INCONTRI A TEMA III EDIZIONE Martedì 4 maggio 2010 – ore 16,30

Avv.to Riccardo Ernesto Di Vizio – professore a.c. diritto penale Università di Cassino

ABSTRACT DELLA CONFERENZA:

La Costituzione, nell’art. 32 (che vieta i trattamenti sanitari obbligatori), e nell’art. 13, (che tutela la libertà personale), ed alcune leggi ordinarie (come la l. n. 833 del 1978, sul servizio sanitario nazionale) impone all’interprete di riconoscere l’esistenza, nel nostro ordinamento, del diritto del paziente ad essere informato in maniera esaustiva, con riferimento agli effetti di una determinata terapia.

È opportuno sottolineare che, in via principale, il diritto al consenso informato mira ad impedire al medico di sostituirsi al malato nella decisione sull’an, sul quando e sul quomodo (in sostanza sul da farsi) al fine di procedere per la guarigione o per il miglioramento del proprio stato di salute. Precisamente, si vuole tutelare la piena esplicazione sia del diritto alla salute, che del diritto all’autodeterminazione, con le conseguenti determinazioni in termini di risarcimento del danno dei due beni lesi.

In relazione a quanto suesposto, l’orientamento giurisprudenziale prevalente ritiene che nell’ambito del contratto di spedalità rientrino, oltre alle prestazioni di diagnosi e cura, tutta una serie di prestazioni ulteriori, fra cui quella di raccogliere il consenso del paziente e, quindi, quella di fornire a quest’ultimo un ampio bagaglio informativo, parametrato anche alle capacità dello stesso, al fine di poter decidere consapevolmente in ordine ai trattamenti.

In quest’ottica, l’ampiezza dell’obbligo di informazione gravante sui sanitari, anche alla luce delle prescrizioni previste dal codice di deontologia sul punto, non può essere letto restrittivamente, limitandosi alla patologia alla base del ricovero. Nella specie, è stata ritenuta la responsabilità contrattuale dei medici, specializzati in urologia, che non avevano informato il paziente in merito ad una formazione tumorale emergente da una lastra effettuata durante il ricovero nel loro reparto.

Dall’analisi del contenzioso in materia, si rileva che l’ampiezza e i modi di tutela del diritto al consenso informato cambiano, a seconda della terapia in concreto rilevante, nel senso che, ad esempio, se si tratta di operazioni non necessarie, come quelle estetiche, o se si tratta di patologie del feto, ebbene in entrambi i casi il metro di valutazione sull’osservanza del diritto è molto rigoroso. Ciò in quanto nel primo caso viene in evidenza la superfluità dell’intervento, mentre nella seconda ipotesi il rigore deriva dalla considerazione, di ordine statistico, per cui le donne, una volta informate della patologia fetale, in altissima percentuale decidono di abortire.

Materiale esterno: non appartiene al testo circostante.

(** ** Several lists over the same nodes *)

Inductive rl_op := InsertHead (i : nat) (x : Z) | InsertTail (i : nat) (x : Z) | RemoveNode (i : nat) (x : Z).

Definition rl_do (op : rl_op) (st : list fk_rawlist * store) : option (list fk_rawlist * store) :=
  let '(rs, m) := st in
  let update i f := lst ← rs !! i; '(lst, m) ← f lst; Some (<[i := lst]> rs, m) in
  match op with
  | InsertHead i x => update i (fun lst => fk_rawlist_insert_head lst x m)
  | InsertTail i x => update i (fun lst => fk_rawlist_insert_tail lst x m)
  | RemoveNode i x => update i (fun lst => fk_rawlist_remove_anyone lst x m)
  end.

Fixpoint rl_run (ops : list rl_op) (st : list fk_rawlist * store) : option (list fk_rawlist * store) :=
  match ops with [] => Some st | op :: ops' => st ← rl_do op st; rl_run ops' st end.

(** What the operations are meant to do to the sequences: a node inserted is in no
    list, a node removed is in the list named. *)
Definition seq_do (nodes : gset Z) (op : rl_op) (ls : list (list Z)) : option (list (list Z)) :=
  let free x := bool_decide (x ∈ nodes /\ Forall (fun l => x ∉ l) ls) in
  match op with
  | InsertHead i x => l ← ls !! i; if free x then Some (<[i := x :: l]> ls) else None
  | InsertTail i x => l ← ls !! i; if free x then Some (<[i := l ++ [x]]> ls) else None
  | RemoveNode i x => l ← ls !! i; l' ← list_drop x l; Some (<[i := l']> ls)
  end.

Fixpoint seq_run (nodes : gset Z) (ops : list rl_op) (ls : list (list Z)) : option (list (list Z)) :=
  match ops with [] => Some ls | op :: ops' => ls ← seq_do nodes op ls; seq_run nodes ops' ls end.

Record stored (m : store) (rs : list fk_rawlist) (ls : list (list Z)) : Prop := {
  st_linked : Forall2 (linked m) rs ls;
  st_disjoint : forall i j l l' x, ls !! i = Some l -> ls !! j = Some l' -> x ∈ l -> x ∈ l' -> i = j
}.

Lemma linked_relinks k m m' lst l : relinks k m m' -> (forall x, x ∈ l -> x ∉ k) -> linked m lst l -> linked m' lst l.
Proof. intros R Hk []. split; try done. by eapply chain_relinks. Qed.

Lemma stored_update m m' rs ls i lst' l l' k :
  stored m rs ls -> ls !! i = Some l -> linked m' lst' l' -> relinks k m m' ->
  (forall x, x ∈ k \/ x ∈ l' -> x ∈ l \/ Forall (fun l => x ∉ l) ls) ->
  stored m' (<[i := lst']> rs) (<[i := l']> ls).
Proof.
  intros [F D] Hi L R Hk. split.
  - apply Forall2_same_length_lookup. split; [by rewrite !length_insert, (Forall2_length _ _ _ F)|].
    intros j r s [(<- & <- & Hr)|[Hne Hr]]%list_lookup_insert_Some [(E & <- & Hs)|[Hne' Hs]]%list_lookup_insert_Some; try done.
    eapply linked_relinks; [exact R| |exact (Forall2_lookup_lr _ _ _ _ _ _ F Hr Hs)].
    intros x Hx Hxk. destruct (Hk x) as [H|H]; [by left| |].
    + by apply Hne, (D i j l s x).
    + exact (Forall_lookup_1 _ _ _ _ H Hs Hx).
  - intros j1 j2 s1 s2 x [(<- & <- & H1)|[N1 H1]]%list_lookup_insert_Some [(E & <- & H2)|[N2 H2]]%list_lookup_insert_Some Hx1 Hx2; try done.
    + exfalso. destruct (Hk x) as [H|H]; [by right|by apply N2, (D i j2 l s2 x)|].
      exact (Forall_lookup_1 _ _ _ _ H H2 Hx2).
    + exfalso. destruct (Hk x) as [H|H]; [by right|by apply N1, (D i j1 l s1 x)|].
      exact (Forall_lookup_1 _ _ _ _ H H1 Hx1).
    + by eapply D.
Qed.

Lemma relinks_dom k m m' : relinks k m m' -> dom m' =@{gset Z} dom m.
Proof.
  intros [_ H]. apply leibniz_equiv_iff, set_equiv. intros x. rewrite !elem_of_dom. specialize (H x).
  by destruct (m !! x), (m' !! x).
Qed.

Per altri profili, la Cassazione si è attestata su posizioni che, in alcune occasioni, risultano formalistiche, poiché privilegiano il dato documentale dell’apposizione della firma, in calce a documenti che spesso consistono in semplici moduli prestampati In senso opposto, invece, si fa gravare sul sanitario la prova di aver fornito tutte le informazioni necessarie.